De sa formation initiale en anthropologie, William Ury conserve un goût certain pour l’étude des relations humaines. Et tout particulièrement pour la capacité de l’humain à gérer ses différences, à régler ses différends, ce qui l’a naturellement amené à se passionner pour la médiation et la négociation. Si William Ury a œuvré, à titre de consultant ou médiateur, dans la résolution de nombreux conflits nationaux et internationaux (grèves dans les mines de charbon du Kentucky, guerres au Moyen-Orient, Venezuela, Colombie ou en ex-Union soviétique), c’est surtout en tant que coauteur du best-seller Getting to Yes ou Comment réussir une négociation qu’on le connaît. Publié avec Roger Fisher, en 1982, l’ouvrage vise, peu après les débuts du Harvard Negotiation Project (projet d’étude théorique et pratique sur la négociation), à partager, avec le grand public et les spécialistes, les principes communs à toutes situations de négociation. Vendu à 12 millions d’exemplaires et traduit en 34 langues, il est, depuis, devenu une référence. Cette parution sera suivie de nombreuses autres approfondissant le raisonnement: The Power of a Positive No, The Third Side, Getting to Peace, Getting to Yes with Yourself…

La raison dans la négociation

Près de trente-cinq ans après sa sortie, dans le contexte géopolitique et économique tendu d’aujourd’hui, la méthode proposée par les auteurs de Getting to Yes fait toujours recette. Elle décrit les clés de la négociation raisonnée, une alternative efficace aux deux positions habituellement adoptées lors d’une tractation, à savoir la méthode douce (être prêt à toutes les concessions pour éviter les conflits de personnes au risque d’avoir la sensation de s’être fait avoir) et la manière forte (envisager la négociation comme un affrontement). Il s’agit de «trancher les litiges «sur le fond» plutôt que de discutailler interminablement des concessions que les parties en présence sont prêtes à consentir et de celles qu’elles refusent», de fournir des efforts partagés pour parvenir à un bon accord, c’est-à-dire un accord sage et efficace, qui permet d’améliorer ou, du moins, de ne pas compromettre les relations entre les parties.

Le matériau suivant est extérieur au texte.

(* ===== verification/Stream.v ===== *)
(** The subscription streams (crate [ingest]: [channel], [stream], [error.rs] and
    [pipeline.rs]): the status of a stream and its events, the payload loop of a
    session, the reconnection loop with its backoff, the three streams of the node
    and the pipeline built from the configuration.

    The world behind a stream (the node, the clock, the receivers of the two
    channels) is the class [StreamIo].  A stream runs forever: each loop has a number
    of turns as fuel, and a run out of fuel is [Suspended], a prefix of the longer
    runs.  The counters of the metrics are left out. *)

From S2P Require Import Prelude RustStr Types Registry Config PoolBook RawLog RawTx.
#[local] Open Scope Z_scope.

(** ** Endpoints and errors *)

Inductive IngestEndpoint :=
| IpcEndpoint (file_path : string)
| WsEndpoint (url : string).

Definition endpoint_channel (e : IngestEndpoint) : Channel :=
  match e with IpcEndpoint _ => Ipc | WsEndpoint _ => Ws end.

(** The errors of other crates are kept as their text. *)
Inductive IngestError :=
| MissingChannelConfig (c : Channel)
| StreamFailure (stream_name message : string)
| EventDeliveryClosed
| RuntimeEventDeliveryClosed
| InvalidStreamState (stream_name message : string)
| TransportIo (e : string)
| JsonError (e : string)
| AlloyTransport (e : string)
| JsonRpc (stream_name message : string)
| InvalidPayload (stream_name message : string).

#[global] Instance IngestError_eq_dec : EqDecision IngestError.
Proof. solve_decision. Defined.

Definition debug_channel (c : Channel) : string :=
  match c with Ipc => "Ipc" | Ws => "Ws" | FlashblocksWs => "FlashblocksWs" end.

Definition show_ingest_error (e : IngestError) : string :=
  match e with
  | MissingChannelConfig c => "missing channel configuration for " +:+ debug_channel c
  | StreamFailure stream_name message => "stream `" +:+ stream_name +:+ "` failed: " +:+ message
  | EventDeliveryClosed => "failed to send normalized event to downstream consumer"
  | RuntimeEventDeliveryClosed => "failed to send runtime event to downstream consumer"
  | InvalidStreamState stream_name message =>
      "invalid stream state for `" +:+ stream_name +:+ "`: " +:+ message
  | TransportIo e => "transport io error: " +:+ e
  | JsonError e => "json decode error: " +:+ e
  | AlloyTransport e => "alloy transport error: " +:+ e
  | JsonRpc stream_name message => "json-rpc error for `" +:+ stream_name +:+ "`: " +:+ message
  | InvalidPayload stream_name message =>
      "invalid payload for `" +:+ stream_name +:+ "`: " +:+ message
  end.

La méthode de Fisher et Ury repose sur quatre principes. Le premier consiste à traiter séparément les questions de personnes et le différend, en s’efforçant de bien comprendre le point de vue de l’autre, de prendre en compte les sentiments des deux parties et de veiller à une bonne communication en écoutant activement ses interlocuteurs. «Prendre de la distance avec la situation» (Go to the Balcony) ou «Plus écouter que parler» (Listen more than you talk) peut aider à atteindre cet objectif.

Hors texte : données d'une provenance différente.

Lemma dispatch_logs_exact logs s :
  Forall (λ v, is_Some (log_from_value v)) logs → sm_events_closed s = false →
  wp (dispatch_logs context logs) (λ r s', r = Ok (Z.of_nat (length logs)) ∧
    sm_events_closed s' = false ∧
    ∃ ls, Forall2 log_of logs ls ∧ sm_events s' = sm_events s ++ (EvLog <$> ls)) s.
Proof.
  intros Hl. revert s. induction Hl as [|v logs [raw Hv] _ IH]; intros s Hc; cbn [dispatch_logs].
  { split_and!; [done..|]. exists []. cbn. by rewrite app_nil_r. }
  rewrite Hv. apply wp_bind. unfold wp at 1, of_outcome, lift. cbn [fst snd].
  destruct (to_log_ok raw {| md_block_context := Pending; md_channel := FlashblocksWs;
    md_observed_at_ms := 0; md_chain_id := 0; md_tx_hash := None; md_decode_status := Decoded;
    md_raw := raw_summary RawMessageType.Log 0 None Logs |}) as (l0 & H0 & _).
  unfold to_log in H0. destruct (log_decode raw) as [decoded|[]|] eqn:Hdec; [|done]. cbn [map_err].
  apply wp_bind. eapply wp_mono; [|by apply clock_open]. intros ? s1 ([now ->] & H1 & E1). cbv zeta.
  apply wp_bind. unfold wp at 1. cbn [fst snd].
  match goal with |- context [to_log raw ?m] =>
    destruct (to_log_ok raw m) as (l & Hl & _) end. rewrite Hl. cbn [map_err].
  apply wp_bind. eapply wp_mono; [|by apply send_event_open]. intros ? s2 (-> & H2 & E2).
  apply wp_bind. eapply wp_mono; [|by apply IH]. intros ? s3 (-> & H3 & ls & Hls & E3).
  unfold wp. cbn [mret eff_ret fst snd length]. split_and!; [f_equal; lia|done|]. exists (l :: ls).
  split; [constructor; [by eapply to_log_of|done]|]. rewrite E3, E2, E1, <- app_assoc. done.
Qed.

(** A sub-block is fanned out in order: when its events are received, every
    log of its receipts is delivered, in the order of the receipts, as a pending log
    that carries the hash of its transaction, and then one summary that counts
    them. *)
Theorem dispatch_fans_out payload size s :
  sm_events_closed s = false →
  let '(r, s') := dispatch context payload size s in
  let views := extract_views payload in
  r = Ok tt ∧
  (∀ v, v ∈ vw_logs views → ∃ tx_hash m own, tx_hash ∈ vw_tx_hashes views ∧
     variant v = JObject m ∧
     map_get m "transactionHash" = Some (default (value_of (JString tx_hash)) own)) ∧
  ∃ ls f, Forall2 log_of (vw_logs views) ls ∧
    sm_events s' = sm_events s ++ (EvLog <$> ls) ++ [EvFlashblock f] ∧
    fb_log_count f = Z.of_nat (length ls) ∧ fb_tx_hashes f = vw_tx_hashes views ∧
    fb_payload_id f = fbp_payload_id payload ∧ fb_index f = fbp_index payload.
Proof.
  intros Hc. cbv zeta.
  assert (∀ v, v ∈ vw_logs (extract_views payload) → ∃ tx_hash m own,
    tx_hash ∈ vw_tx_hashes (extract_views payload) ∧ variant v = JObject m ∧
    map_get m "transactionHash" = Some (default (value_of (JString tx_hash)) own)) as Hhash.
  { cbn. destruct (fbp_metadata payload) as [m|]; [|by intros v ?%elem_of_nil].
    intros v Hv. destruct (collect_logs_hash _ _ Hv) as (h & o & Hin & Ho & _ & own & Hown). eauto 10. }
  enough (wp (dispatch context payload size) (λ r s', r = Ok tt ∧
    ∃ ls f, Forall2 log_of (vw_logs (extract_views payload)) ls ∧
      sm_events s' = sm_events s ++ (EvLog <$> ls) ++ [EvFlashblock f] ∧
      fb_log_count f = Z.of_nat (length ls) ∧ fb_tx_hashes f = vw_tx_hashes (extract_views payload) ∧
      fb_payload_id f = fbp_payload_id payload ∧ fb_index f = fbp_index payload) s) as H.
  { unfold wp in H. destruct (dispatch _ _ _ s). naive_solver. }
  unfold dispatch. apply wp_bind. eapply wp_mono; [|apply dispatch_logs_exact; [|done]].
  - intros ? s1 (-> & H1 & ls & Hls & E1). apply wp_bind.
    eapply wp_mono; [|by apply clock_open]. intros ? s2 ([now ->] & H2 & E2).
    eapply wp_mono; [|by apply send_event_open]. intros ? s3 (-> & H3 & E3). split; [done|].
    eexists ls, _. split; [done|]. rewrite E3, E2, E1, <- app_assoc. split; [done|].
    cbn [fb_log_count]. by rewrite (Forall2_length _ _ _ Hls).
  - apply Forall_forall. intros v Hv. destruct (Hhash v Hv) as (h & m & own & _ & Hm & _).
    by eapply log_from_object.
Qed.
End open.
End properties.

Se concentrer sur les intérêts en jeu plutôt que sur les positions constitue le second principe. Les deux parties possédant à la fois des intérêts communs et d’autres opposés, tout l’enjeu de la négociation consiste à trouver un terrain d’entente conciliant les intérêts des uns et des autres. Plutôt que de définir une position fixe, chacun doit d’abord identifier ses intérêts face au problème pour pouvoir ensuite cerner les intérêts communs.

Imaginer plus d’une solution

Troisième principe: imaginer des solutions procurant un bénéfice mutuel. Avant de parvenir à une solution unique, les auteurs insistent sur l’importance de commencer par envisager plusieurs solutions. Celles-ci doivent être obtenues au cours de phases d’invention qui encouragent l’émergence de solutions créatives et lors desquelles aucune décision n’est prise. Le but étant d’éviter à tout prix de clore la négociation avec un gagnant et un perdant, chaque partie doit s’efforcer de faire des propositions attrayantes pour l’autre de telle sorte que celle-ci puisse y donner son accord facilement (Make a Yes-able proposal).

Pour trancher, Fisher et Ury recommandent , et c’est le dernier principe, l’utilisation de critères objectifs. Découvertes scientifiques, normes professionnelles, précédents juridiques ou tout autre argument légitime: les parties choisissent ensemble ce qu’elles considèrent comme les meilleurs critères à utiliser en fonction de la situation. Il est essentiel que les deux camps fournissent un effort partagé, qu’elles gardent un esprit ouvert, restent raisonnables et acceptent de revoir leur position lorsque des raisons valables de le faire sont présentées.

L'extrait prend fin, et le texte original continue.